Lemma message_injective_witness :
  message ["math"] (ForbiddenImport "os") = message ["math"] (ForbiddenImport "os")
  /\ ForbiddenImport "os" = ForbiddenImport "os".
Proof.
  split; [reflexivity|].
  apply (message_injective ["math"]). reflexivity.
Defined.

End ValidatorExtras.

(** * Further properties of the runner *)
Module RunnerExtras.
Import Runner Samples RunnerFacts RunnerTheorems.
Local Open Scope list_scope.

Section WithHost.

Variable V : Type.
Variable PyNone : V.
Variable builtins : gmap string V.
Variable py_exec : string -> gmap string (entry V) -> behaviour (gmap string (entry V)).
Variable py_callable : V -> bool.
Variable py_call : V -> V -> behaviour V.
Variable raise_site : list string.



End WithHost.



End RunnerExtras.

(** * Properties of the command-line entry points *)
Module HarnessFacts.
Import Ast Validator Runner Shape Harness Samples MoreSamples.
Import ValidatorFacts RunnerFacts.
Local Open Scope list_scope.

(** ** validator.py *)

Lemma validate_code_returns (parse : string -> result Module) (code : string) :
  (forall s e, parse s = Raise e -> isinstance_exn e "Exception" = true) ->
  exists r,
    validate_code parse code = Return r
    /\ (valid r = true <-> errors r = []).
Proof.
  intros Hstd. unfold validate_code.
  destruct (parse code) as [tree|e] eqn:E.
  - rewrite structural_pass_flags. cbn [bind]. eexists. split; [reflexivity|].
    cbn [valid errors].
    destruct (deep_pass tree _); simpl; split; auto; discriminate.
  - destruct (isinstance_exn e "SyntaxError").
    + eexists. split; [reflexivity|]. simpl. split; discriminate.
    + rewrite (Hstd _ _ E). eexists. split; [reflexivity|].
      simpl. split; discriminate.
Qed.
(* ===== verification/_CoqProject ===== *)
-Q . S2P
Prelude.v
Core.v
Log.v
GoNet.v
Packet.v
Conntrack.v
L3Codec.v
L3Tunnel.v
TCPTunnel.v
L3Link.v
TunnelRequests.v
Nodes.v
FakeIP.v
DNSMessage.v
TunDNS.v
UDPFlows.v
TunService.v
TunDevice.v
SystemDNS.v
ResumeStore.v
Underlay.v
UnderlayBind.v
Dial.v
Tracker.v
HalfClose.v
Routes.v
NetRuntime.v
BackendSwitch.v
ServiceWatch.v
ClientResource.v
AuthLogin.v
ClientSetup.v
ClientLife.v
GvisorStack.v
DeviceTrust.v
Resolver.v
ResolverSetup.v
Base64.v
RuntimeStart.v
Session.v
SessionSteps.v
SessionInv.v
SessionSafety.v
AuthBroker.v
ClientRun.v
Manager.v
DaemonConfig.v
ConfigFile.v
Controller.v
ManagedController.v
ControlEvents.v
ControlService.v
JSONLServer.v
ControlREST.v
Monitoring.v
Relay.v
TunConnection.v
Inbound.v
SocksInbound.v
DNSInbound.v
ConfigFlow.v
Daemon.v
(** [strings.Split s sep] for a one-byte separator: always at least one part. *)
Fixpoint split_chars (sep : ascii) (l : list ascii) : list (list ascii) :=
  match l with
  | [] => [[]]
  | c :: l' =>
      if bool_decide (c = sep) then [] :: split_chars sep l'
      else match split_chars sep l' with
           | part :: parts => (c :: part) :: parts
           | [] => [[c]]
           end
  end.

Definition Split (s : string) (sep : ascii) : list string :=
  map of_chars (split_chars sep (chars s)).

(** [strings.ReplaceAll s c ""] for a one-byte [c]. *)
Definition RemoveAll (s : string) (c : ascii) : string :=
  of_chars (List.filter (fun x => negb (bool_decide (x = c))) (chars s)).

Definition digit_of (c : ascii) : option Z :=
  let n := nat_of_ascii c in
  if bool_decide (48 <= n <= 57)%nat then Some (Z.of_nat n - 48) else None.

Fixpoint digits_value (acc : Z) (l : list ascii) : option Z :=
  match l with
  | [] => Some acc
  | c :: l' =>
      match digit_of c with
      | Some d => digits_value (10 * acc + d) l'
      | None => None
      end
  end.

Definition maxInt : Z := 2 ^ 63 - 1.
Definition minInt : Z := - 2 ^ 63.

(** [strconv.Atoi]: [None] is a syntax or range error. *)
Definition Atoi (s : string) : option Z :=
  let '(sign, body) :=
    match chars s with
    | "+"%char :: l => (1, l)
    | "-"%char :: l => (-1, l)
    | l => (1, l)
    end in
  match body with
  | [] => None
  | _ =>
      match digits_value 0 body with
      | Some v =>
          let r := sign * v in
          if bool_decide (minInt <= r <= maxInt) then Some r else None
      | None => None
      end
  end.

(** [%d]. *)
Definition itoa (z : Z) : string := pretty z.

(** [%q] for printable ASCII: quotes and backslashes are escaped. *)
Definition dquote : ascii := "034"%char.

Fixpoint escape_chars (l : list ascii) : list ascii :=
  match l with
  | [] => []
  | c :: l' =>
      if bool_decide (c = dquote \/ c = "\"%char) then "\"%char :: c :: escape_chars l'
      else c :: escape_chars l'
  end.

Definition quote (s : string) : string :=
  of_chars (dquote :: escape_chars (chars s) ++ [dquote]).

————

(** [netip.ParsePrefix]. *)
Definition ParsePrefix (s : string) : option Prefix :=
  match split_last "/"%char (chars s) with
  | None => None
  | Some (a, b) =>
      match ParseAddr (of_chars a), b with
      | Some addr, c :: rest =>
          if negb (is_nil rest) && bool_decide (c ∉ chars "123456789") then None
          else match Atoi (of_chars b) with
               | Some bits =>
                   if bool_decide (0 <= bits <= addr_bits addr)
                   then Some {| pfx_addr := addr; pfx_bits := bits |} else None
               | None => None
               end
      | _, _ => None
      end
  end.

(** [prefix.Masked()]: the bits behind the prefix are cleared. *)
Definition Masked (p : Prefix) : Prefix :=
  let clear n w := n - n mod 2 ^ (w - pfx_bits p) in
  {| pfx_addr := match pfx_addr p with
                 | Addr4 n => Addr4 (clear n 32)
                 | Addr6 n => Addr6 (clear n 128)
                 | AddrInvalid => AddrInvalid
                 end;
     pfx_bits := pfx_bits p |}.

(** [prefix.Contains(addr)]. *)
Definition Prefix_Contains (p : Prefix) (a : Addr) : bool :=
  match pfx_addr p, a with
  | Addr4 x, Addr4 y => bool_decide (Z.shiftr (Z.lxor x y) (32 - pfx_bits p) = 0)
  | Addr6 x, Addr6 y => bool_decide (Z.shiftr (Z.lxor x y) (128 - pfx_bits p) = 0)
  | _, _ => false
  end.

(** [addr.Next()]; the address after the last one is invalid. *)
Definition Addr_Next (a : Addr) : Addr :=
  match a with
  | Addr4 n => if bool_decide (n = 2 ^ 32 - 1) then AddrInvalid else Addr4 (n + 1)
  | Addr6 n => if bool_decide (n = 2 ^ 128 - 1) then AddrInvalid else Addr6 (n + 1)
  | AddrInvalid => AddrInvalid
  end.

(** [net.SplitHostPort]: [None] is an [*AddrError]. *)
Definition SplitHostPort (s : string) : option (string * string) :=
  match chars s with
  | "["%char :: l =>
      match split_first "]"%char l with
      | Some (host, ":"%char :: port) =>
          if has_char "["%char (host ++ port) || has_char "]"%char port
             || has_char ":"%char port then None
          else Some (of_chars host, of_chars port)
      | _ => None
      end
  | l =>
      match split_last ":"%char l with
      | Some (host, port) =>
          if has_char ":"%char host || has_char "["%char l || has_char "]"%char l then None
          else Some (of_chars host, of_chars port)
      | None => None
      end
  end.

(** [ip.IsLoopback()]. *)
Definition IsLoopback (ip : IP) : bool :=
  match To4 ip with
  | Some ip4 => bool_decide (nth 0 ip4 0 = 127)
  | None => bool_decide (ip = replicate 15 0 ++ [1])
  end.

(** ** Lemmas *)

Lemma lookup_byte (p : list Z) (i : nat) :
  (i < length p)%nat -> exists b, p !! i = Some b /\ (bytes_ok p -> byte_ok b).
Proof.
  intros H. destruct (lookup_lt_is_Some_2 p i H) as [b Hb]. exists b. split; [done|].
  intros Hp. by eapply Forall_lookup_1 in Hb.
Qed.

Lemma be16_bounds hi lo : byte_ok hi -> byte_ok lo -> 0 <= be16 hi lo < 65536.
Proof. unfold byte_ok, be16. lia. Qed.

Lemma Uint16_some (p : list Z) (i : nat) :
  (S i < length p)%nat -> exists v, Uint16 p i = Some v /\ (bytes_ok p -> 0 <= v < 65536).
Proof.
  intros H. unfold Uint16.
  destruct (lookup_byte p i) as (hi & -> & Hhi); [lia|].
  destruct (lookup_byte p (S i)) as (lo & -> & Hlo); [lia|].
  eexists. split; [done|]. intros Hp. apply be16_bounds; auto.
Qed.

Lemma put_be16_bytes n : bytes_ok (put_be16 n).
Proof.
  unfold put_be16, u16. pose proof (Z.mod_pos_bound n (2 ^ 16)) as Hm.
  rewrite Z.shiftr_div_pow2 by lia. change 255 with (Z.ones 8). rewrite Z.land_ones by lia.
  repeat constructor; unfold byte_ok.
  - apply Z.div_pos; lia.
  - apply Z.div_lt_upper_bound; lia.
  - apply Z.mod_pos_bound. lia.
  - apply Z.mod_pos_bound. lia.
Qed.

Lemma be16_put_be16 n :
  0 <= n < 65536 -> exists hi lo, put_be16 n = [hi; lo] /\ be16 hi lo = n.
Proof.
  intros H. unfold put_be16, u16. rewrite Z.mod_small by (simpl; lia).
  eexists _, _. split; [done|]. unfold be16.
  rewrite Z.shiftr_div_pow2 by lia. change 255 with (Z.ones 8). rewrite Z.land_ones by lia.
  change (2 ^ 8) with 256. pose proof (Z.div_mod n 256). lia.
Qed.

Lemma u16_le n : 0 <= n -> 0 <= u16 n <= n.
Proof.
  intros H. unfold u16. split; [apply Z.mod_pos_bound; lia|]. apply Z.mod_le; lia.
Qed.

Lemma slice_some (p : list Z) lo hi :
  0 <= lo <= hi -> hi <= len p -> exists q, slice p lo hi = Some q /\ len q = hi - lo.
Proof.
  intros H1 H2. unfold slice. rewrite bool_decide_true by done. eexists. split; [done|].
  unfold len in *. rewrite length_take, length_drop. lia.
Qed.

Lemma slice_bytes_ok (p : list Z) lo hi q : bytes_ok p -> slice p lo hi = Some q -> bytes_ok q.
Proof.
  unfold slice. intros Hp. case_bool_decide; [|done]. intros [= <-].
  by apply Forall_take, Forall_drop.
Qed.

————

**Problem requirements**: Among the entries above, find the line with "Definition RemoveAll (s" and the line with "Definition itoa (z : Z) : string := pretty z."; give again exactly these two lines and all lines between them.

**Solution for this exercise**:
Definition RemoveAll (s : string) (c : ascii) : string :=
  of_chars (List.filter (fun x => negb (bool_decide (x = c))) (chars s)).

Definition digit_of (c : ascii) : option Z :=
  let n := nat_of_ascii c in
  if bool_decide (48 <= n <= 57)%nat then Some (Z.of_nat n - 48) else None.

Fixpoint digits_value (acc : Z) (l : list ascii) : option Z :=
  match l with
  | [] => Some acc
  | c :: l' =>
      match digit_of c with
      | Some d => digits_value (10 * acc + d) l'
      | None => None
      end
  end.

Definition maxInt : Z := 2 ^ 63 - 1.
Definition minInt : Z := - 2 ^ 63.

(** [strconv.Atoi]: [None] is a syntax or range error. *)
Definition Atoi (s : string) : option Z :=
  let '(sign, body) :=
    match chars s with
    | "+"%char :: l => (1, l)
    | "-"%char :: l => (-1, l)
    | l => (1, l)
    end in
  match body with
  | [] => None
  | _ =>
      match digits_value 0 body with
      | Some v =>
          let r := sign * v in
          if bool_decide (minInt <= r <= maxInt) then Some r else None
      | None => None
      end
  end.

(** [%d]. *)
Definition itoa (z : Z) : string := pretty z.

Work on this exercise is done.